Lillard on anti-Trump protests: ‘Tearing apart’ Portland not ‘the solution’
Tuesday’s election of Donald Trump as the next president of the United States has evoked a number of loud, strong reactions, including some that have gone beyond the spoken word. Many of those who opposed the Republican nominee have taken to the streets in a number of American cities over the last five nights, protesting the election of a candidate whose campaign they found dehumanizing, racist, homophobic, misogynist and xenophobic, and who has been accused of sexual assault by some 15 women. [restrict]
While protests in cities like Los Angeles, New York, Chicago, Washington, D.C., Oakland, Calif., and others have largely been peaceful, the demonstrations in Portland, Ore., have at times boiled over. Portland police characterized Thursday night’s protest, which included marching demonstrators shutting down area freeways, as “a riot” after reports of vandalism, property damage, aggressive behavior, heated arguments and altercations, as well as the ignition of a dumpster fire downtown and some protesters reportedly throwing objects at police. Police responded by arresting dozens of protesters, and using “less lethal munitions” — flash bangs, “some kind of gas” and rubber bullets — to disperse crowds.
The tensions continued through Friday night, with one man getting shot on the Morrison Bridge and suffering non-life threatening injuries early Saturday morning.
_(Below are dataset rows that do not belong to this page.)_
(** C7.  A write outside batch mode stores [v] whatever the old value was,
    marks every downstream node dirty and queues it, and then drains. *)
Theorem C7_write_always_propagates (fuel : nat) (s : state) (this : node_id)
  (v v0 : Z) (n : node)
  (Hb : batchMode s = false)
  (Hn : heap s !! this = Some n) (Hk : kind n = KSignal v0)
  (Hs : sched_ok s) :
  let s2 := dirtyDownstream this (upd this (set_value v) s) in
  signal_set (autoRun fuel) this v s = autoRun fuel s2
  /\ signal_peek this s2 = Normal s2 v
  /\ (forall x, x ∈ next n ->
        x ∈ queue s2 /\ x ∈ queueIndex s2
        /\ forall nx, heap s !! x = Some nx ->
             exists nx', heap s2 !! x = Some nx' /\ dirty nx' = true).
Proof.
  intros s2.
  set (s1 := upd this (set_value v) s).
  assert (H1 : heap s1 !! this = Some (set_value v n)).
  { unfold s1. by rewrite lookup_upd, decide_True, Hn. }
  assert (Hnx : next (set_value v n) = next n) by apply set_value_edges.
  assert (Hk1 : kind (set_value v n) = KSignal v).
  { unfold set_value. by rewrite Hk. }
  assert (Hs2 : sched_ok s2) by (by apply dirtyDownstream_sched_ok).
  assert (Hdd : s2 = fold_left
                       (fun st x => addEffectTask x (upd x (set_dirty true) st))
                       (next n) s1).
  { unfold s2, dirtyDownstream. fold s1. by rewrite H1, Hnx. }
  destruct (dirty_loop (next n) s1) as [Hix Hhp]. rewrite <- Hdd in Hix, Hhp.
  split_and!.
  - unfold signal_set. rewrite Hn. destruct n as [? ? ? ? k]. simpl in Hk.
    subst k. fold s1. simpl. rewrite Hb. done.
  - unfold signal_peek.
    destruct (Hhp _ _ H1) as (n' & -> & Hk' & _). rewrite Hk1 in Hk'.
    destruct n' as [? ? ? ? k']. simpl in Hk'. by subst k'.
  - intros x Hx.
    assert (Hxi : x ∈ queueIndex s2) by (apply Hix; by left).
    split_and!; [by apply Hs2 | done |].
    intros nx Hnx'.
    assert (Hx1 : exists nx1, heap s1 !! x = Some nx1).
    { unfold s1. rewrite lookup_upd, Hnx'. case_decide; eauto. }
    destruct Hx1 as [nx1 Hx1].
    destruct (Hhp _ _ Hx1) as (nx' & Hl & _ & _ & _ & _ & Hd).
    exists nx'. split; [done |]. apply Hd. by left.
Qed.

Example C7_same_value_still_queues :
  signal_peek 0 demo_state = Normal demo_state 1
  /\ queue (dirtyDownstream 0 (upd 0 (set_value 1) demo_state)) = [3; 2]%nat.
Proof. by vm_compute. Qed.

Lemma C7_write_always_propagates_witness :
  batchMode demo_state = false
  /\ sched_ok demo_state
  /\ signal_set (autoRun 11) 0 1 demo_state
     = autoRun 11 (dirtyDownstream 0 (upd 0 (set_value 1) demo_state)).
Proof.
  assert (Hs : sched_ok demo_state) by exact (reachable_sched_ok _ demo_reachable).
  split; [reflexivity |]. split; [exact Hs |].
  exact (proj1 (C7_write_always_propagates 11 demo_state 0 1 1
                  (mkNode 1 false [] [3; 2]%nat (KSignal 1))
                  eq_refl eq_refl eq_refl Hs)).
Defined.

(** C8.  With an empty evaluation stack the getter of a Signal is [peek]: the
    same value, and the state (every node, the scheduler) is unchanged. *)
Theorem C8_untracked_read (s : state) (this : node_id)
  (Hempty : effectStack s = []) :
  signal_get this s = signal_peek this s
  /\ (forall s' v, signal_get this s = Normal s' v -> s' = s)
  /\ collect this s = s.
Proof.
  assert (Hc : collect this s = s) by (unfold collect; by rewrite Hempty).
  unfold signal_get, signal_peek. rewrite Hc. split_and!; try done.
  intros s' v.
  destruct (heap s !! this) as [[? ? ? ? [?|? ?|? ? ? ?]]|]; try done.
  by intros [= <- _].
Qed.

Lemma C8_untracked_read_witness :
  effectStack demo_state = []
  /\ signal_get 0 demo_state = signal_peek 0 demo_state.
Proof.
  split; [reflexivity |].
  exact (proj1 (C8_untracked_read demo_state 0%nat eq_refl)).
Defined.

(** * The evaluation stack *)

Lemma dirtyDownstream_effectStack (this : node_id) (s : state) :
  effectStack (dirtyDownstream this s) = effectStack s.
Proof. apply dirtyDownstream_same_graph. Qed.

Lemma prim_stack_prefix (s s' : state) :
  prim s s' -> effectStack s `prefix_of` effectStack s'.
Proof.
  destruct 1 as [this s|this s|this s|this s|this v s|this d s|this r s|this s
                |e s|b s|q s|n s s' Hd|n s Hp Hn|this s Hlt]; try done.
  - by destruct (heap_only_fields _ _ (heap_only_collect this s))
      as (_ & _ & -> & _).
  - by destruct (heap_only_fields _ _ (heap_only_release this s))
      as (_ & _ & -> & _).
  - by destruct (heap_only_fields _ _ (heap_only_updatePriority this s))
      as (_ & _ & -> & _).
  - by rewrite dirtyDownstream_effectStack.
  - by destruct (dequeue_Some _ _ _ Hd) as (_ & _ & _ & -> & _).
  - simpl. by apply prefix_app_r.
Qed.

Lemma pop_stack_prefix (this : node_id) (s s' : state) :
  effectStack (addCurrentEffect this s) `prefix_of` effectStack s' ->
  effectStack s `prefix_of` effectStack (popCurrentEffect this s').
Proof.
  simpl. intros [k Hk]. unfold popCurrentEffect.
  assert (Hs : effectStack s `prefix_of` effectStack s').
  { rewrite Hk, <- app_assoc. by apply prefix_app_r. }
  destruct (last (effectStack s')) as [top|]; [| done].
  destruct (Nat.eqb top this); [| done]. simpl. rewrite Hk.
  destruct (decide (k = [])) as [->|Hne].
  - rewrite app_nil_r, removelast_last. done.
  - destruct (exists_last Hne) as (k' & y & ->).
    rewrite app_assoc, removelast_last, <- app_assoc. by apply prefix_app_r.
Qed.

(** A call never removes what was on the stack when it began. *)
Theorem exec_stack_prefix (fuel : nat) (p : prog) (s s' : state) :
  (exists r, exec fuel p s = Normal s' r) \/ exec fuel p s = Thrown s' ->
  effectStack s `prefix_of` effectStack s'.
Proof.
  intros Hex.
  pose proof (exec_autoRun_post
                (fun a b => effectStack a `prefix_of` effectStack b)) as H.
  destruct H with (fuel := fuel) as [He _].
  - done.
  - intros s1 s2 s3 H12 H23. by etrans.
  - apply prim_stack_prefix.
  - intros this a b _. apply pop_stack_prefix.
  - specialize (He p s). destruct Hex as [[r Hr]|Hr]; by rewrite Hr in He.
Qed.

Lemma release_effectStack (this : node_id) (s : state) :
  effectStack (release this s) = effectStack s.
Proof. by destruct (heap_only_fields _ _ (heap_only_release this s)) as (_ & _ & -> & _). Qed.

(** * Exceptions *)

Definition throwing_effect : prog := NewEffect Throw true (fun _ => Ret 0).
Definition throwing_computed : prog := NewComputed Throw (fun _ => Ret 0).

(** C3, as stated, fails: an effect whose body throws, run on an empty stack,
    leaves itself on the stack; so does a Computed whose derivation throws. *)
Lemma C3_stack_not_restored :
  (let s0 := state_of (exec 2 throwing_effect init) in
   effectStack s0 = []
   /\ exists s', exec 2 (EffectRun 0 (Ret 0)) s0 = Thrown s'
                 /\ effectStack s' = [0%nat])
  /\ (let s0 := state_of (exec 2 throwing_computed init) in
      effectStack s0 = []
      /\ exists s', exec 2 (ComputedGet 0 (fun _ => Ret 0)) s0 = Thrown s'
                    /\ effectStack s' = [0%nat]).
Proof.
  split; (split; [reflexivity |]); eexists; (split; [vm_compute; reflexivity |]);
    reflexivity.
Qed.

(** C3, amended.  When the body of an Effect (the derivation of a dirty
    Computed) throws, [run()] ([_ensureComputed()]) throws to its caller in
    the very state of the throw: nothing is popped, and the stack is the one
    before the evaluation followed by the failing node and whatever the body
    left above it.  [autoRun] passes the exception of a node it runs on to its
    own caller. *)
Theorem C3_throw_propagates_stack_kept (fuel : nat) (s s' : state)
  (this : node_id) (n : node) (Hn : heap s !! this = Some n) :
  (forall fn d r m, kind n = KEffect fn d r m ->
     let s2 := log (EvEffect this)
                   (release this
                      (addCurrentEffect this (upd this (set_running true) s))) in
     (exec fuel fn s2 = Thrown s' -> effect_run (exec fuel) this s = Thrown s')
     /\ (effect_run (exec fuel) this s = Thrown s' ->
         exists X, effectStack s' = effectStack s ++ this :: X))
  /\ (forall v fn, kind n = KComputed v fn -> dirty n = true ->
     let s2 := log (EvCompute this) (addCurrentEffect this (release this s)) in
     (exec fuel fn s2 = Thrown s' -> ensureComputed (exec fuel) this s = Thrown s')
     /\ (ensureComputed (exec fuel) this s = Thrown s' ->
         exists X, effectStack s' = effectStack s ++ this :: X))
  /\ (forall x s1, dequeue s = Some (x, s1) ->
     node_run (exec fuel) (autoRun fuel) x (log (EvRun x) s1) = Thrown s' ->
     autoRun (S fuel) s = Thrown s').
Proof.
  destruct n as [pr dt pv nx k]. split_and!.
  - intros fn d r m Hk s2. simpl in Hk. subst k.
    unfold effect_run. rewrite Hn. fold s2. split.
    + by intros ->.
    + destruct (exec fuel fn s2) as [s3 r3|s3| |] eqn:He; simpl; try done.
      intros [= ->].
      destruct (exec_stack_prefix fuel fn s2 s') as [k Hk]; [by right |].
      exists k. rewrite Hk. unfold s2. simpl.
      rewrite release_effectStack. simpl. by rewrite <- app_assoc.
  - intros v fn Hk Hd s2. simpl in Hk, Hd. subst k dt.
    unfold ensureComputed. rewrite Hn. fold s2. split.
    + by intros ->.
    + destruct (exec fuel fn s2) as [s3 [z|c]|s3| |] eqn:He; simpl; try done.
      intros [= ->].
      destruct (exec_stack_prefix fuel fn s2 s') as [k Hk]; [by right |].
      exists k. rewrite Hk. unfold s2. simpl.
      rewrite release_effectStack. simpl. by rewrite <- app_assoc.
  - intros x s1 Hd Hr. simpl. unfold autoRun_body. by rewrite Hd, Hr.
Qed.

Lemma C3_throw_propagates_stack_kept_witness :
  let s0 := state_of (exec 2 throwing_effect init) in
  let s' := state_of (exec 2 (EffectRun 0 (Ret 0)) s0) in
  heap s0 !! 0%nat = Some (mkNode 1 false [] [] (KEffect Throw None false true))
  /\ effect_run (exec 1) 0 s0 = Thrown s'
  /\ exists X, effectStack s' = effectStack s0 ++ 0%nat :: X.
Proof.
  intros s0 s'.
  assert (Hn : heap s0 !! 0%nat
               = Some (mkNode 1 false [] [] (KEffect Throw None false true)))
    by reflexivity.
  assert (Hr : effect_run (exec 1) 0 s0 = Thrown s') by reflexivity.
  split; [exact Hn |]. split; [exact Hr |].
  exact (proj2 (proj1 (C3_throw_propagates_stack_kept 1 s0 s' 0%nat _ Hn)
                  Throw None false true eq_refl) Hr).
Defined.

(** * Objects keep their class *)

(** The class of an object and the closure given to its constructor never
    change. *)
Definition same_class (k k' : node_kind) : Prop :=
  match k, k' with
  | KSignal _, KSignal _ => True
  | KComputed _ f, KComputed _ f' => f = f'
  | KEffect f _ _ m, KEffect f' _ _ m' => f = f' /\ m = m'
  | _, _ => False
  end.

Definition keeps (s s' : state) : Prop :=
  forall x nx, heap s !! x = Some nx ->
    exists nx', heap s' !! x = Some nx' /\ same_class (kind nx) (kind nx').

Lemma same_class_refl (k : node_kind) : same_class k k.
Proof. by destruct k. Qed.

Lemma same_class_trans (k1 k2 k3 : node_kind) :
  same_class k1 k2 -> same_class k2 k3 -> same_class k1 k3.
Proof. destruct k1, k2, k3; simpl; try done; intuition congruence. Qed.

Lemma keeps_refl (s : state) : keeps s s.
Proof. intros x nx Hx. exists nx. split; [done | apply same_class_refl]. Qed.

Lemma keeps_trans (s1 s2 s3 : state) : keeps s1 s2 -> keeps s2 s3 -> keeps s1 s3.
Proof.
  intros H12 H23 x n1 Hx.
  destruct (H12 _ _ Hx) as (n2 & Hx2 & Hc12).
  destruct (H23 _ _ Hx2) as (n3 & Hx3 & Hc23).
  exists n3. split; [done |]. by eapply same_class_trans.
Qed.

Lemma keeps_heap_eq (s s' : state) : heap s' = heap s -> keeps s s'.
Proof. intros Hh x nx Hx. exists nx. rewrite Hh. split; [done | apply same_class_refl]. Qed.

Lemma keeps_upd (this : node_id) (f : node -> node) (s : state) :
  (forall n, same_class (kind n) (kind (f n))) -> keeps s (upd this f s).
Proof.
  intros Hf x nx Hx. rewrite lookup_upd, Hx. case_decide.
  - exists (f nx). split; [reflexivity | apply Hf].
  - exists nx. split; [done | apply same_class_refl].
Qed.

Lemma keeps_upd_kind (this : node_id) (f : node -> node) (s : state) :
  (forall n, kind (f n) = kind n) -> keeps s (upd this f s).
Proof. intros Hf. apply keeps_upd. intros n. rewrite Hf. apply same_class_refl. Qed.

Lemma set_value_class (v : Z) (n : node) :
  same_class (kind n) (kind (set_value v n)).
Proof.
  unfold set_value. destruct (kind n) eqn:E; simpl; rewrite ?E; simpl; auto.
Qed.

Lemma set_destroy_class (d : option prog) (n : node) :
  same_class (kind n) (kind (set_destroy d n)).
Proof.
  unfold set_destroy. destruct (kind n) eqn:E; simpl; rewrite ?E; simpl; auto.
Qed.

Lemma set_running_class (r : bool) (n : node) :
  same_class (kind n) (kind (set_running r n)).
Proof.
  unfold set_running. destruct (kind n) eqn:E; simpl; rewrite ?E; simpl; auto.
Qed.

Lemma keeps_collect (this : node_id) (s : state) : keeps s (collect this s).
Proof.
  unfold collect. destruct (last (effectStack s)) as [cur|]; [| apply keeps_refl].
  destruct (heap s !! this) as [nd|]; [| apply keeps_refl].
  destruct (has_key _ _); [apply keeps_refl |].
  eapply keeps_trans; [| by apply keeps_upd_kind].
  eapply keeps_trans; by apply keeps_upd_kind.
Qed.

Lemma keeps_release (this : node_id) (s : state) : keeps s (release this s).
Proof.
  unfold release. destruct (heap s !! this) as [n|]; [| apply keeps_refl].
  eapply keeps_trans; [| by apply keeps_upd_kind].
  eapply keeps_trans; [| by apply keeps_upd_kind].
  apply (fold_left_preserves (keeps s)); [apply keeps_refl |].
  intros st x Hst. eapply keeps_trans; [exact Hst | by apply keeps_upd_kind].
Qed.

Lemma keeps_updatePriority (this : node_id) (s : state) :
  keeps s (updatePriority this s).
Proof.
  unfold updatePriority. destruct (heap s !! this); [| apply keeps_refl].
  by apply keeps_upd_kind.
Qed.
Police later arrested two men in connection with that shooting, believed to be the first to occur during an anti-Trump protest.
The ongoing demonstrations, and the violence associated with them, have troubled Portland Trail Blazers All-Star point guard Damian Lillard, who questioned the efficacy of protesters’ actions during a Saturday interview with ESPN’s Chris Haynes:
“I think it’s very unfortunate that people have done some of the things they have done during the protest. A lot of harm and damage has been done,” Lillard told ESPN on Saturday. “I do understand their frustration, and I commend people wanting to come together for some kind of change. Tearing apart your own city just isn’t the place to begin, and also making your own city less of a safe place isn’t the answer.” [/restrict]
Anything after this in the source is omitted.